What to work on: From the data below, set down exactly the lines between the one holding "(** The scan" and the one holding "if startswith s old", inclusive, and no others.

Records:
(** * htr_postprocessing: the normalisation pipeline of [htr_postprocessing.py]

    A shallow embedding of the string transformations of the pipeline
    (cleaning, abbreviation expansion, boundary-delimited replacement,
    linebreak repair, lemma-based normalisation) and the properties of
    them that the specification states.

    Python strings are lists of characters.  A character is an [ascii]
    read as a code point below 256; the character classes ([isupper],
    [lower], [\w], whitespace) are the ones Python has on these code
    points. *)

From Stdlib Require Import Ascii String.
From stdpp Require Import base option list gmap strings.

Open Scope list_scope.

(** ** Strings *)

Abbreviation str := (list ascii).

Definition lit (s : string) : str := list_ascii_of_string s.

Module PyStr.

(** [s.startswith(p)] *)
Fixpoint startswith (s p : str) : bool :=
  match p, s with
  | [], _ => true
  | _ :: _, [] => false
  | a :: p', b :: s' => if decide (a = b) then startswith s' p' else false
  end.

(** [s.endswith(p)] *)
Definition endswith (s p : str) : bool :=
  startswith (reverse s) (reverse p).

(** [s[:-k]] for a positive [k]: all but the last [k] characters, the
    empty string when [s] has at most [k] of them. *)
Definition slice_to_neg (k : nat) (s : str) : str :=
  take (length s - k) s.

(** [s[-1:]]: the last character as a string, empty for the empty string. *)
Definition last1 (s : str) : str :=
  drop (length s - 1) s.

(** The scan of [s.replace(old, new)] for a non-empty [old]: [skip] counts
    the characters of the occurrence just replaced that are still to be
    passed over. *)
Fixpoint replace_scan (old new : str) (skip : nat) (s : str) : str :=
  match s with
  | [] => []
  | c :: s' =>
      match skip with
      | S k => replace_scan old new k s'
      | O =>
          if startswith s old
          then new ++ replace_scan old new (length old - 1) s'
          else c :: replace_scan old new 0 s'
      end
  end.

(** [s.replace(old, new)]: every non-overlapping occurrence, from the left.
    With an empty [old], [new] is inserted before every character and at
    the end. *)
Definition replace (old new s : str) : str :=
  match old with
  | [] => new ++ concat (map (fun c => c :: new) s)
  | _ :: _ => replace_scan old new 0 s
  end.

(** [s.split(sep)] for a one-character separator. *)
Fixpoint split_on (sep : ascii) (s : str) : list str :=
  match s with
  | [] => [[]]
  | c :: s' =>
      if decide (c = sep) then [] :: split_on sep s'
      else match split_on sep s' with
           | [] => [[c]]
           | w :: ws => (c :: w) :: ws
           end
  end.

(** Characters are the code points below 256.  [in_range a b c]: the code
    point of [c] lies between [a] and [b]. *)
Definition in_range (a b : nat) (c : ascii) : bool :=
  let n := nat_of_ascii c in (a <=? n) && (n <=? b).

Task answer:
(** The scan of [s.replace(old, new)] for a non-empty [old]: [skip] counts
    the characters of the occurrence just replaced that are still to be
    passed over. *)
Fixpoint replace_scan (old new : str) (skip : nat) (s : str) : str :=
  match s with
  | [] => []
  | c :: s' =>
      match skip with
      | S k => replace_scan old new k s'
      | O =>
          if startswith s old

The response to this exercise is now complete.